Task details:
What follows is a block of records; reproduce all of it verbatim.

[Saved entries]
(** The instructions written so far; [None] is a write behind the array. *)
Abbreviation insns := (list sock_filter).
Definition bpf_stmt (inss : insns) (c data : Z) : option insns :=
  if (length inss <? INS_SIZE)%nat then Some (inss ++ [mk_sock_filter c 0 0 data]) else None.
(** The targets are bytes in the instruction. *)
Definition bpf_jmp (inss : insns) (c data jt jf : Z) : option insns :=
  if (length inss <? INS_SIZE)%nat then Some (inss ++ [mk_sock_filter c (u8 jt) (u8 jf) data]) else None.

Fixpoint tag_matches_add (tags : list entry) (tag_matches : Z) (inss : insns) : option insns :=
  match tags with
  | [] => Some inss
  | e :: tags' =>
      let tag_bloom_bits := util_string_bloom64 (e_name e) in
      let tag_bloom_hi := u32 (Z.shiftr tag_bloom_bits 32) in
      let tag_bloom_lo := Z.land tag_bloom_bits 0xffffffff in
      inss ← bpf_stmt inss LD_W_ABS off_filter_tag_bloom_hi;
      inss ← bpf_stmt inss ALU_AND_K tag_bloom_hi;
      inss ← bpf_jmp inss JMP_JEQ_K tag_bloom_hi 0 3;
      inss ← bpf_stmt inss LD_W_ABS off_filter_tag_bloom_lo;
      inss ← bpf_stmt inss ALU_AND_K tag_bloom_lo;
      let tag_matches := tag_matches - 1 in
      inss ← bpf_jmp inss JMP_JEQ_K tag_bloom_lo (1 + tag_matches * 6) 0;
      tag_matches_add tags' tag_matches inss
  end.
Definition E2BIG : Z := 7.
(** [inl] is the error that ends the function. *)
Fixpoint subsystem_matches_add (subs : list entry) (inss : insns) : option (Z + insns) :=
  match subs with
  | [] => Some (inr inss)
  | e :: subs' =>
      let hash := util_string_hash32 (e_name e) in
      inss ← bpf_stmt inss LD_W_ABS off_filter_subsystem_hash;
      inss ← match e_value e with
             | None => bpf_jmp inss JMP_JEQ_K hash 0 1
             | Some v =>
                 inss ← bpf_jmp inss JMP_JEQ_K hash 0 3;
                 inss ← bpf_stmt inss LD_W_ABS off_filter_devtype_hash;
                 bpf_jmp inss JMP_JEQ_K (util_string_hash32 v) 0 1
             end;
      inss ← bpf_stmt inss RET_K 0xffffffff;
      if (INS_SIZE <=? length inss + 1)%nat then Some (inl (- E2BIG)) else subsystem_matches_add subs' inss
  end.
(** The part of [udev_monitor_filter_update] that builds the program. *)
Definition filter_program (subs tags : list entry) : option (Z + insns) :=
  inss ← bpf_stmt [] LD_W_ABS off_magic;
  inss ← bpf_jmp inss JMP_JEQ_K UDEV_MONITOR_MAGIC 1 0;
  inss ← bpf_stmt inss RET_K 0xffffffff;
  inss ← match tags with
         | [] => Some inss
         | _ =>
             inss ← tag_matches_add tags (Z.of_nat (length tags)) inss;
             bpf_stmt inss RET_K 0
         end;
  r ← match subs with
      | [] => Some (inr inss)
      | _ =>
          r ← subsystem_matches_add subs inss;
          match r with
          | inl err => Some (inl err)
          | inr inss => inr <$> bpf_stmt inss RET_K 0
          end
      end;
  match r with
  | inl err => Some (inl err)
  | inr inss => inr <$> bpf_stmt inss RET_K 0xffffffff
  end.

Answer section:
(** The instructions written so far; [None] is a write behind the array. *)
Abbreviation insns := (list sock_filter).
Definition bpf_stmt (inss : insns) (c data : Z) : option insns :=
  if (length inss <? INS_SIZE)%nat then Some (inss ++ [mk_sock_filter c 0 0 data]) else None.
(** The targets are bytes in the instruction. *)
Definition bpf_jmp (inss : insns) (c data jt jf : Z) : option insns :=
  if (length inss <? INS_SIZE)%nat then Some (inss ++ [mk_sock_filter c (u8 jt) (u8 jf) data]) else None.

Fixpoint tag_matches_add (tags : list entry) (tag_matches : Z) (inss : insns) : option insns :=
  match tags with
  | [] => Some inss
  | e :: tags' =>
      let tag_bloom_bits := util_string_bloom64 (e_name e) in
      let tag_bloom_hi := u32 (Z.shiftr tag_bloom_bits 32) in
      let tag_bloom_lo := Z.land tag_bloom_bits 0xffffffff in
      inss ← bpf_stmt inss LD_W_ABS off_filter_tag_bloom_hi;
      inss ← bpf_stmt inss ALU_AND_K tag_bloom_hi;
      inss ← bpf_jmp inss JMP_JEQ_K tag_bloom_hi 0 3;
      inss ← bpf_stmt inss LD_W_ABS off_filter_tag_bloom_lo;
      inss ← bpf_stmt inss ALU_AND_K tag_bloom_lo;
      let tag_matches := tag_matches - 1 in
      inss ← bpf_jmp inss JMP_JEQ_K tag_bloom_lo (1 + tag_matches * 6) 0;
      tag_matches_add tags' tag_matches inss
  end.
Definition E2BIG : Z := 7.
(** [inl] is the error that ends the function. *)
Fixpoint subsystem_matches_add (subs : list entry) (inss : insns) : option (Z + insns) :=
  match subs with
  | [] => Some (inr inss)
  | e :: subs' =>
      let hash := util_string_hash32 (e_name e) in
      inss ← bpf_stmt inss LD_W_ABS off_filter_subsystem_hash;
      inss ← match e_value e with
             | None => bpf_jmp inss JMP_JEQ_K hash 0 1
             | Some v =>
                 inss ← bpf_jmp inss JMP_JEQ_K hash 0 3;
                 inss ← bpf_stmt inss LD_W_ABS off_filter_devtype_hash;
                 bpf_jmp inss JMP_JEQ_K (util_string_hash32 v) 0 1
             end;
      inss ← bpf_stmt inss RET_K 0xffffffff;
      if (INS_SIZE <=? length inss + 1)%nat then Some (inl (- E2BIG)) else subsystem_matches_add subs' inss
  end.
(** The part of [udev_monitor_filter_update] that builds the program. *)
Definition filter_program (subs tags : list entry) : option (Z + insns) :=
  inss ← bpf_stmt [] LD_W_ABS off_magic;
  inss ← bpf_jmp inss JMP_JEQ_K UDEV_MONITOR_MAGIC 1 0;
  inss ← bpf_stmt inss RET_K 0xffffffff;
  inss ← match tags with
         | [] => Some inss
         | _ =>
             inss ← tag_matches_add tags (Z.of_nat (length tags)) inss;
             bpf_stmt inss RET_K 0
         end;
  r ← match subs with
      | [] => Some (inr inss)
      | _ =>
          r ← subsystem_matches_add subs inss;
          match r with
          | inl err => Some (inl err)
          | inr inss => inr <$> bpf_stmt inss RET_K 0
          end
      end;
  match r with
  | inl err => Some (inl err)
  | inr inss => inr <$> bpf_stmt inss RET_K 0xffffffff
  end.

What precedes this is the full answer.